Supercomputer simulations of structure formation in the universe predict that matter is distributed in a network of filaments known as the cosmic web. As the universe is composed of 4.9 percent ordinary matter and 26.8 percent dark matter (with the remainder being dark energy), almost 85 percent of the cosmic web filaments should be dark matter. Galaxies are believed to form at the nodes of this cosmic web. Gravity causes ordinary matter to follow the distribution of dark matter, so filaments of diffuse, ionised gas are expected to trace a pattern similar to that seen in dark matter simulations.

This is the first time that any direct observations concerning this theory could be made because cosmic web gas has such a low density that it emits too little light to be detected without another source of illumination. The quasar UM 287 has provided such an illumination source. By bombarding the cosmic web gas with radiation, the quasar causes the hydrogen gas to emit flourescent light. This light, known as Lyman alpha radiation, is typically in the ultraviolet part of the spectrum, but redshifting of z≈2.3 due to the expansion of the universe causes the light to appear in the visible part of the spectrum by the time it travels 10 billion light years to Earth.

“The light from the quasar is like a flashlight beam, and in this case, we were lucky that the flashlight is pointing right at the cosmic web, making some of its gas glow,” said Cantalupo.

“This quasar is illuminating diffuse gas on scales well beyond any we've seen before, giving us the first picture of extended gas between galaxies,” said J. Xavier Prochaska, coauthor of the research. “It provides a terrific insight into the overall structure of our universe.”

More limited measurements of hydrogen gas in intergalactic space have been made in the past, but those methods could only observe the cosmic web along a single line between a quasar and Earth, and could not reveal the structure of the cosmic web.

“This is the first time anyone has been able to capture an image of the cosmic web, demonstrating its filamentary structure,” said Fabrizio Arrigoni Battaia from the Max Planck Institute for Astronomy in Heidelberg, Germany.

The new observations indicate that the amount of cold gas in the cosmic web filament is more than an order of magnitude larger than predicted, suggesting that there is a missing factor in current simulations.
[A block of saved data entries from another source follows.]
(* ===== verification/RaftApply.v ===== *)
(** Raft and its tests together: what a peer sends on its apply channel
    ([src/src/raft/raft.go]) against what the listeners of the harness accept
    ([src/src/raft/config.go]).  In the Raft tests there are no snapshots. *)
From S2P Require Import Prelude Gob Iface RaftTypes RaftPersist RaftLog RaftLogProps RaftElection RaftLeader RaftPeer RaftRecovery Labrpc Harness RaftConfig RaftConfigProps RaftOracle GobImpl.
Open Scope Z_scope.

Section sent.
Context `{!RaftCodec}.

(** ** What a step sends *)

(** From commit index [c] to [c']: every message is valid and comes after the one before it
    in the log, and everything up to [c'] has been sent. *)
Record sent (c c' : Z) (ms : list ApplyMsg.t) : Prop := {
  s_valid : Forall (λ m, m.(ApplyMsg.CommandValid) = true) ms;
  s_order l1 m l2 : ms = l1 ++ m :: l2 → 1 < m.(ApplyMsg.CommandIndex) →
    m.(ApplyMsg.CommandIndex) - 1 ≤ c ∨
    ∃ m', m' ∈ l1 ∧ m'.(ApplyMsg.CommandIndex) = m.(ApplyMsg.CommandIndex) - 1;
  s_all j : c < j → j ≤ c' → ∃ m, m ∈ ms ∧ m.(ApplyMsg.CommandIndex) = j
}.

Lemma sent_nil c c' : c' ≤ c → sent c c' [].
Proof. intros Hc. split; [constructor|intros [|? ?] m l2 Heq; discriminate|lia]. Qed.

(** Splitting an append in front of one of its elements. *)
Lemma app_cut {A} (ms ns l1 l2 : list A) m : ms ++ ns = l1 ++ m :: l2 →
  (∃ k, ms = l1 ++ m :: k) ∨ ∃ k, l1 = ms ++ k ∧ ns = k ++ m :: l2.
Proof.
  intros Heq. apply app_eq_app in Heq as [k [[-> Hk]|[-> Hk]]].
  - destruct k as [|x k]; cbn in Hk; [right; exists []; rewrite !app_nil_r; by split|].
    injection Hk as -> ->. left. by exists k.
  - right. by exists k.
Qed.

Lemma sent_app c c1 c2 ms ns : sent c c1 ms → sent c1 c2 ns → sent c c2 (ms ++ ns).
Proof.
  intros [V1 O1 A1] [V2 O2 A2]. split.
  - by apply Forall_app.
  - intros l1 m l2 Heq Hlt. apply app_cut in Heq as [[k Hk]|(k & -> & Hk)]; [by eapply O1|].
    destruct (O2 _ _ _ Hk Hlt) as [Hle|(m' & Hm & Hidx)].
    + destruct (Z.le_gt_cases (ApplyMsg.CommandIndex m - 1) c) as [|Hgt]; [by left|right].
      destruct (A1 _ Hgt Hle) as (m' & Hm & Hidx). exists m'. rewrite elem_of_app. auto.
    + right. exists m'. rewrite elem_of_app. auto.
  - intros j Hj Hj'. destruct (Z.le_gt_cases j c1) as [Hle|Hgt].
    + destruct (A1 j Hj Hle) as (m & Hm & Hidx). exists m. rewrite elem_of_app. auto.
    + destruct (A2 j Hgt Hj') as (m & Hm & Hidx). exists m. rewrite elem_of_app. auto.
Qed.

(** The next index, sent a number of times. *)
Lemma sent_next k ms : ms ≠ [] →
  Forall (λ m, m.(ApplyMsg.CommandValid) = true ∧ m.(ApplyMsg.CommandIndex) = k + 1) ms → sent k (k + 1) ms.
Proof.
  intros Hne Hall. split.
  - eapply Forall_impl; [done|]. by intros ? [].
  - intros l1 m l2 -> _. apply Forall_app in Hall as [_ [[_ Hm] _]%Forall_cons]. left. lia.
  - intros j ? ?. destruct ms as [|m ms]; [done|]. apply Forall_cons in Hall as [[_ Hm] _].
    exists m. split; [by left|lia].
Qed.

(** What [rf'] has sent more than [rf]; without snapshots an index is a place in the log. *)
Record delivers (rf rf' : Raft) : Prop := {
  d_snap : rf'.(snapshotIndex) = rf.(snapshotIndex);
  d_sent : rf.(snapshotIndex) = 0 → ∃ ms,
    applies rf'.(out) = applies rf.(out) ++ ms ∧ sent rf.(commitIndex) rf'.(commitIndex) ms
}.

#[local] Instance delivers_preorder : PreOrder delivers.
Proof.
  split.
  - intros rf. split; [done|]. intros _. exists []. rewrite app_nil_r. split; [done|]. by apply sent_nil.
  - intros x y z [S1 D1] [S2 D2]. split; [congruence|]. intros H0.
    destruct (D1 H0) as (ms & E1 & M1). rewrite <- S1 in H0. destruct (D2 H0) as (ns & E2 & M2).
    exists (ms ++ ns). rewrite E2, E1, app_assoc. split; [done|]. by eapply sent_app.
Qed.

Lemma delivers_quiet rf rf' : rf'.(snapshotIndex) = rf.(snapshotIndex) →
  rf'.(commitIndex) = rf.(commitIndex) → applies rf'.(out) = applies rf.(out) → delivers rf rf'.
Proof.
  intros Hs Hc Ho. split; [done|]. intros _. exists []. rewrite app_nil_r, Hc. split; [done|]. by apply sent_nil.
Qed.

(** Steps that send nothing only write the persister. *)
Ltac quiet := apply delivers_quiet; cbn; rewrite ?applies_app; cbn; rewrite ?app_nil_r; done.

(** A loop that sends what it applies at every index from [k + 1] to [c]. *)
Lemma delivers_loop f rf k c rf' :
  (∀ rf i rf', f rf i = Some rf' → rf'.(snapshotIndex) = rf.(snapshotIndex) ∧ rf'.(commitIndex) = rf.(commitIndex) ∧
    ∃ ms, ms ≠ [] ∧ applies rf'.(out) = applies rf.(out) ++ ms ∧
      Forall (λ m, m.(ApplyMsg.CommandValid) = true ∧ m.(ApplyMsg.CommandIndex) = i + rf.(snapshotIndex)) ms) →
  rf.(snapshotIndex) = 0 → foldM f rf (zrange (k + 1) c) = Some rf' →
  rf'.(snapshotIndex) = 0 ∧ rf'.(commitIndex) = rf.(commitIndex) ∧
  ∃ ms, applies rf'.(out) = applies rf.(out) ++ ms ∧ sent k c ms.
Proof.
  intros Hf. remember (Z.to_nat (c - k)) as d eqn:Hd. revert rf k Hd.
  induction d as [|d IH]; intros rf k Hd Hs Hfold.
  - rewrite zrange_nil in Hfold by lia. injection Hfold as <-. split; [done|]. split; [done|].
    exists []. rewrite app_nil_r. split; [done|]. apply sent_nil. lia.
  - rewrite zrange_cons in Hfold by lia. cbn [foldM] in Hfold. apply bind_Some in Hfold as (rf1 & H1 & Hfold).
    destruct (Hf _ _ _ H1) as (Hs1 & Hc1 & ms & Hne & Ho1 & Hms). rewrite Hs, Z.add_0_r in Hms.
    destruct (IH rf1 (k + 1)) as (Hs' & Hc' & ns & Ho' & Hns); [lia|congruence|done|].
    split; [done|]. split; [congruence|]. exists (ms ++ ns). rewrite Ho', Ho1, app_assoc. split; [done|].
    eapply sent_app; [by apply sent_next|done].
Qed.

Lemma applyAt_sends rf i rf' : applyAt rf i = Some rf' →
  rf'.(snapshotIndex) = rf.(snapshotIndex) ∧ rf'.(commitIndex) = rf.(commitIndex) ∧
  ∃ m, applies rf'.(out) = applies rf.(out) ++ [m] ∧
    m.(ApplyMsg.CommandValid) = true ∧ m.(ApplyMsg.CommandIndex) = i + rf.(snapshotIndex).
Proof.
  unfold applyAt. intros (e & _ & [= <-])%bind_Some. split; [done|]. split; [done|].
  eexists. cbn. rewrite applies_app. cbn. split; [done|]. done.
Qed.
“If you want to know how galaxies form, you first need to understand their fuel supply, which comes from the cosmic web,” said Joseph Hennawi from the Max Planck Institute for Astronomy. “These new observations are challenging our understanding, as they suggest a large amount of gas is contained in small dense clumps, which is not currently present in our models. Resolving this tension will clearly teach us something very important.”